My tip: when you see a scenario question, mentally walk through it step by step before looking at the answers. The wrong answers are designed to catch people who jump to conclusions.
Good luck — the fact that you're doing this level of prep means you're going to be fine.
Failed my RSES first attempt — and honestly it wasn't the refrigeration cycle stuff that got me, it was time. Three hours sounds like plenty until you hit the psychrometric and load-calc questions and start second-guessing yourself. To answer your actual questions: scratch paper depends on the testing center, but most of the proctored ones I've sat hand you a small dry-erase board and a marker, not paper, and you can't bring your own. On-screen calculator only at mine — leave your TI at home. And yes, you can take breaks, but the clock keeps running, so a bathroom trip costs you. I learned that the hard way.

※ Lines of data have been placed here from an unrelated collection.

Lemma join_trade_parties db db' t :
  owners_same db db' ->
  (forall id, is_Some (find (fun r => String.eqb (r_id r) id) (runners db'))
              <-> is_Some (find (fun r => String.eqb (r_id r) id) (runners db))) ->
  option_map parties (join_trade db' t) = option_map parties (join_trade db t).
Proof.
  intros Ho Hr. unfold join_trade.
  pose proof (Ho (t_backOrderId t)) as Hb. pose proof (Ho (t_layOrderId t)) as Hl.
  pose proof (Hr (t_selectionId t)) as Hs.
  destruct (find _ (orders db')) as [b'|], (find _ (orders db)) as [b|];
    cbn in Hb; try discriminate; [|reflexivity].
  destruct (find _ (orders db')) as [l'|], (find _ (orders db)) as [l|];
    cbn in Hl; try discriminate; [|reflexivity].
  destruct (find _ (runners db')) as [s'|], (find _ (runners db)) as [s|].
  - cbn. unfold parties. cbn. congruence.
  - exfalso. destruct (proj1 Hs (ex_intro _ _ eq_refl)). discriminate.
  - exfalso. destruct (proj2 Hs (ex_intro _ _ eq_refl)). discriminate.
  - reflexivity.
Qed.

Lemma omap_parties db db' (l : list Trade) :
  (forall t, option_map parties (join_trade db' t) = option_map parties (join_trade db t)) ->
  map parties (omap (join_trade db') l) = map parties (omap (join_trade db) l).
Proof.
  intros H. induction l as [|t l IH]; cbn; [reflexivity|].
  specialize (H t).
  destruct (join_trade db' t) as [x|], (join_trade db t) as [y|]; cbn [option_map] in H;
    try discriminate.
  - assert (Hp : parties x = parties y) by congruence.
    cbn [map]. now rewrite Hp, IH.
  - exact IH.
Qed.

Lemma Forall_omap {A B} (f : A -> option B) (P : B -> Prop) (l : list A) :
  (forall x y, In x l -> f x = Some y -> P y) -> Forall P (omap f l).
Proof.
  induction l as [|x l IH]; intros H; cbn; [constructor|].
  destruct (f x) as [y|] eqn:E.
  - constructor; [apply (H x); [now left|exact E]|].
    apply IH. intros x' y' Hx'. apply H. now right.
  - apply IH. intros x' y' Hx'. apply H. now right.
Qed.


(** The runners of a market, the trades a refund looks at and the orders
    force-close cancels, as read in the state before the call. *)
Definition market_selections (m : string) (db : DB) : list string :=
  map r_id (List.filter (fun r => String.eqb (r_marketId r) m) (runners db)).

Definition refunded_trades (m : string) (db : DB) : list TradeJoined :=
  unsettled_trades (market_selections m db) db.

Definition cancelled_orders (m : string) (db : DB) : list Order :=
  List.filter (open_orders_of m) (orders db).



(** * Scenarios *)

(** Four funded users, one OPEN market with two runners, an empty book. *)
Definition exchange0 : DB :=
  mkDB (<["alice" := mkWallet 1000 0]>
         (<["bob" := mkWallet 1000 0]>
           (<["gina" := mkWallet 1000 0]>
             (<["hank" := mkWallet 1000 0]> ∅))))
       []
       (<["match1" := UPCOMING]> ∅)
       (<["mk" := mkMarket "match1" MOPEN]> ∅)
       [mkRunner "S" "mk" "Home" None; mkRunner "T" "mk" "Away" None]
       [] [] ∅.

(** Gina backs S at 2.00 for 100, Hank lays it: one trade, both MATCHED. *)
Definition gina_hank : DB :=
  snd (placeOrder 2 "hank" "mk" "S" LAY 2 100
         (snd (placeOrder 1 "gina" "mk" "S" BACK 2 100 exchange0))).

Definition gina_order : Order :=
  mkOrder 1 "gina" "mk" "S" BACK 2 100 100 0 MATCHED 100 1.
Definition hank_order : Order :=
  mkOrder 2 "hank" "mk" "S" LAY 2 100 (100 - 0) 0 MATCHED ((2 - 1) * 100) 2.

Example gina_hank_state :
  trades gina_hank = [mkTrade 1 1 2 "S" 2 100 false None]
  /\ map o_status (orders gina_hank) = [MATCHED; MATCHED]
  /\ map o_id (orders gina_hank) = map o_id [gina_order; hank_order]
  /\ map o_userId (orders gina_hank) = map o_userId [gina_order; hank_order]
  /\ exposure_of gina_hank "gina" == 100 /\ exposure_of gina_hank "hank" == 100
  /\ balance_of gina_hank "gina" == 1000 /\ balance_of gina_hank "hank" == 1000.
Proof. vm_compute. repeat split. Qed.



(** Bob's LAY at 2.50 for 100 rests alone in the book. *)
Definition bob_resting : DB :=
  snd (placeOrder 1 "bob" "mk" "S" LAY 2.5 100 exchange0).



(** C4.  The exposure records of a user, summed over the markets. *)
Definition market_exposure_total (db : DB) (u : string) : Q :=
  sum_over (fun ke : string * string * Q =>
              if String.eqb (fst (fst ke)) u then snd ke else 0)
           (map_to_list (marketExposures db)).

(** C4, at the failing input.  Alice places a BACK at 2.50 for 100 on the
    empty book: her wallet exposure becomes 100 while she has no exposure
    record at all, so the records sum to 0; cancelling the order brings the
    wallet back to 0 without touching any record either.  After Bob's
    resting LAY is matched, his wallet exposure is 150 and his records sum
    to 0. *)
Theorem placement_does_not_mirror_exposure :
  let db1 := snd (placeOrder 1 "alice" "mk" "S" BACK 2.5 100 exchange0) in
  let db2 := snd (placeOrder 2 "alice" "mk" "S" BACK 2.5 100 bob_resting) in
  fst (placeOrder 1 "alice" "mk" "S" BACK 2.5 100 exchange0)
    = Ok (mkPlaceResult (mkOrder 1 "alice" "mk" "S" BACK 2.5 100 (100 - 100) 100 OPEN 100 1)
            [] (100 - 100) 100 OPEN)
  /\ exposure_of db1 "alice" == 100
  /\ marketExposures db1 = ∅
  /\ market_exposure_total db1 "alice" == 0
  /\ ~ (exposure_of db1 "alice" == market_exposure_total db1 "alice")
  /\ exposure_of db2 "bob" == 150
  /\ market_exposure_total db2 "bob" == 0.
Proof.
  cbv zeta. split; [reflexivity|].
  split; [vm_compute; reflexivity|].
  split; [reflexivity|].
  split; [vm_compute; reflexivity|].
  split; [intros H; vm_compute in H; discriminate|].
  split; vm_compute; reflexivity.
Qed.



(** Alice's own LAY at 2.50 for 100 rests alone in the book. *)
Definition alice_resting : DB :=
  snd (placeOrder 1 "alice" "mk" "S" LAY 2.5 100 exchange0).

(** C6, counterexample.  Alice then places a BACK at 2.50 for 100 on the
    same selection: it is matched against her own resting LAY, and the
    trade references two orders of the same user. *)
Lemma incoming_matched_with_own_resting_order :
  let db' := snd (placeOrder 2 "alice" "mk" "S" BACK 2.5 100 alice_resting) in
  exists t b l,
    trades alice_resting = [] /\ trades db' = [t]
    /\ find (fun o => Nat.eqb (o_id o) (t_backOrderId t)) (orders db') = Some b
    /\ find (fun o => Nat.eqb (o_id o) (t_layOrderId t)) (orders db') = Some l
    /\ o_side b = BACK /\ o_side l = LAY
    /\ o_userId b = "alice" /\ o_userId l = "alice"
    /\ ~ (o_userId b <> o_userId l).
Proof.
  cbv zeta. eexists _, _, _.
  split; [vm_compute; reflexivity|].
  split; [vm_compute; reflexivity|].
  split; [vm_compute; reflexivity|].
  split; [vm_compute; reflexivity|].
  repeat split. intros H. now apply H.
Qed.

Lemma trades_pair_a_back_with_a_lay_witness :
  exists ts incoming,
    trades (snd (placeOrder 2 "alice" "mk" "S" BACK 2.5 100 bob_resting))
      = trades bob_resting ++ ts
    /\ length ts = 1%nat
    /\ o_side incoming = BACK /\ o_userId incoming = "alice".
Proof.
  destruct (trades_pair_a_back_with_a_lay 2 "alice" "mk" "S" BACK 2.5 100 bob_resting
              (snd (placeOrder 2 "alice" "mk" "S" BACK 2.5 100 bob_resting))
              (mkPlaceResult
                 (mkOrder 2 "alice" "mk" "S" BACK 2.5 100 (100 - (100 - 100)) (100 - 100)
                    MATCHED 100 2)
                 [mkTradeInfo 1 2.5 100] (100 - (100 - 100)) (100 - 100) MATCHED))
    as (ts & incoming & Htr & Hinfo & _ & Hside & Hu & _).
  - vm_compute. reflexivity.
  - exists ts, incoming. split; [exact Htr|]. split; [|now split].
    apply (f_equal (@length _)) in Hinfo. rewrite length_map in Hinfo.
    now rewrite <- Hinfo.
Defined.

(** A CLOSED market. *)
Definition closed_market : DB :=
  snd (updateMarketStatus "mk" "CLOSED" exchange0).

(** C7, counterexample.  A request to move the CLOSED market back to OPEN
    succeeds, and so does one to reopen a SETTLED market; the settlement
    service takes an OPEN market to SETTLED without any CLOSED state. *)
Lemma closed_market_can_be_reopened :
  m_status <$> (markets closed_market !! "mk") = Some CLOSED
  /\ fst (updateMarketStatus "mk" "OPEN" closed_market) = Ok (mkMarket "match1" MOPEN)
  /\ m_status <$> (markets (snd (updateMarketStatus "mk" "OPEN" closed_market)) !! "mk")
     = Some MOPEN
  /\ (let settled := snd (forceCloseMarket 3 "mk" [] closed_market) in
      m_status <$> (markets settled !! "mk") = Some SETTLED
      /\ m_status <$> (markets (snd (updateMarketStatus "mk" "OPEN" settled)) !! "mk")
         = Some MOPEN)
  /\ (m_status <$> (markets exchange0 !! "mk") = Some MOPEN
      /\ fst (settleMatch 3 "match1" (Some "Home") exchange0) = Ok tt
      /\ m_status <$> (markets (snd (settleMatch 3 "match1" (Some "Home") exchange0)) !! "mk")
         = Some SETTLED).
Proof. cbv zeta. repeat split; vm_compute; reflexivity. Qed.

Lemma market_status_writes_witness :
  updateMarketStatus "mk" "OPEN" closed_market
  = (Ok (mkMarket "match1" MOPEN),
     set_markets (fun ms => <["mk" := mkMarket "match1" MOPEN]> ms) closed_market).
Proof.
  destruct (market_status_writes "mk" closed_market (mkMarket "match1" CLOSED))
    as ((Hopen & _) & _).
  - vm_compute. reflexivity.
  - exact Hopen.
Defined.

(** A user with balance 50 and exposure 40, so 10 available. *)
Definition short_of_funds : DB :=
  set_wallets (fun ws => <["ivy" := mkWallet 50 40]> ws) exchange0.

Lemma failed_placement_changes_nothing_witness :
  placeOrder 1 "ivy" "mk" "S" LAY 3 10 short_of_funds
  = (Throw (ApiError 400 (InsufficientBalance ((3 - 1) * 10) (50 - 40))), short_of_funds)
  /\ placeOrder 1 "ivy" "mk" "S" LAY 3 10 closed_market
  = (Throw (ApiError 400 (MarketIs CLOSED)), closed_market).
Proof.
  split.
  - refine (proj2 (proj2 (failed_placement_changes_nothing 1 "ivy" "mk" "S" LAY 3 10
                            short_of_funds _ _)
                     (mkMarket "match1" MOPEN) (mkWallet 50 40) _ _ _ _ _)).
    + lra.
    + lra.
    + vm_compute. reflexivity.
    + reflexivity.
    + vm_compute. discriminate.
    + vm_compute. reflexivity.
    + cbn. lra.
  - refine (proj2 (proj1 (failed_placement_changes_nothing 1 "ivy" "mk" "S" LAY 3 10
                            closed_market _ _)
                     (mkMarket "match1" CLOSED) _ _)).
    + lra.
    + lra.
    + vm_compute. reflexivity.
    + discriminate.
Defined.


(** * Further properties of the engine and the order lifecycle *)

(** ** Stake accounting of one engine run *)

Lemma fills_sum side inc sel r rows ts r' :
  fills side inc sel r rows ts r' -> r' == r - sum_over t_stake ts.
Proof.
  induction 1 as [r|r row rows Hr|r row rows t ts r' Hr Hb Hl Hs Hp Hst Hset Hf IH];
    cbn; lra.
Qed.

Lemma fills_bounds side inc sel r rows ts r' :
  fills side inc sel r rows ts r' ->
  0 <= r -> Forall (fun row => 0 <= o_remainingStake row) rows ->
  0 <= r' /\ r' <= r /\ Forall (fun t => 0 <= t_stake t) ts.
Proof.
  induction 1 as [r|r row rows Hr|r row rows t ts r' Hr Hb Hl Hs Hp Hst Hset Hf IH];
    intros H0 Hrows.
  - repeat split; [exact H0|lra|constructor].
  - repeat split; [exact H0|lra|constructor].
  - inversion Hrows as [|? ? Hrow Hrows']; subst.
    assert (Hle : t_stake t <= r) by (rewrite Hst; apply Q.le_min_l).
    assert (Hge : 0 <= t_stake t) by (rewrite Hst; apply Q.min_glb; lra).
    destruct IH as (I1 & I2 & I3); [lra|exact Hrows'|].
    repeat split; [exact I1|lra|now constructor].
Qed.

Lemma resting_rows_sub side sel price os o :
  In o (resting_rows side sel price os) -> In o os.
Proof. intros H. now apply resting_rows_In in H. Qed.

(** X1.  One run of the engine for an incoming order: the matched stake it
    reports is the sum of the stakes of the trades it created, matched and
    remaining stake add up to the stake to match, and, when the stake to
    match and the remaining stakes of the resting orders are not negative,
    neither is the remaining stake, the matched stake or any trade stake:
    the incoming order is never filled beyond its stake. *)
Theorem engine_accounts_for_the_stake
    (side : OrderSide) (incoming : nat) (sel : string) (price stake : Q) (db : DB) :
  0 <= stake ->
  (forall o, In o (orders db) -> 0 <= o_remainingStake o) ->
  exists res ts db',
    match side with
    | BACK => matchBackOrder incoming sel price stake db
    | LAY => matchLayOrder incoming sel price stake db
    end = (Ok res, db')
    /\ trades db' = trades db ++ ts
    /\ mr_matchedStake res == sum_over t_stake ts
    /\ mr_matchedStake res + mr_remainingStake res == stake
    /\ 0 <= mr_remainingStake res /\ 0 <= mr_matchedStake res
    /\ Forall (fun t => 0 <= t_stake t /\ t_stake t <= stake) ts.
Proof.
  intros Hs Hrem.
  destruct (run_engine_run side incoming sel price stake db)
    as (res & ts & db' & Hrun & Htr & _ & Hf & Hm & _ & _).
  exists res, ts, db'. split; [destruct side; exact Hrun|]. split; [exact Htr|].
  pose proof (fills_sum _ _ _ _ _ _ _ Hf) as Hsum.
  destruct (fills_bounds _ _ _ _ _ _ _ Hf Hs) as (B1 & B2 & B3).
  { apply List.Forall_forall. intros row Hrow. apply Hrem.
    now apply resting_rows_sub in Hrow. }
  rewrite Hm. repeat split; try lra.
  assert (Htot : sum_over t_stake ts <= stake) by lra.
  clear - B3 Htot. induction ts as [|t ts IH]; [constructor|].
  inversion B3 as [|? ? Ht B3']; subst. cbn in Htot.
  assert (0 <= sum_over t_stake ts).
  { clear - B3'. induction ts as [|x ts IH]; cbn; [lra|].
    inversion B3'; subst. specialize (IH H2). lra. }
  constructor; [split; lra|]. apply IH; [exact B3'|lra].
Qed.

What actually sank me the first time was pacing and being shaky on the specialty section I'd signed up for (commercial refrigeration). I'd read the manuals cover to cover but never practiced answering under a clock, so I'd burn two minutes on questions I should've flagged and moved past. Second go-round I drilled with timed question sets until the format stopped surprising me — superheat/subcooling, pressure-temp relationships, the safety and EPA-overlap stuff — and that's the only thing that changed my score. I used this rses practice test to get the rhythm down, mostly to train myself to flag-and-skip instead of grinding.
One thing nobody told me: bring your own glasses/readers if you need them, two forms of ID, and get there early because check-in eats time and they're strict about lockers. Don't bring notes — you won't be allowed to reference anything. Slow test-taker here too, so my advice is do a first pass answering only what you know cold, then circle back. Made all the difference.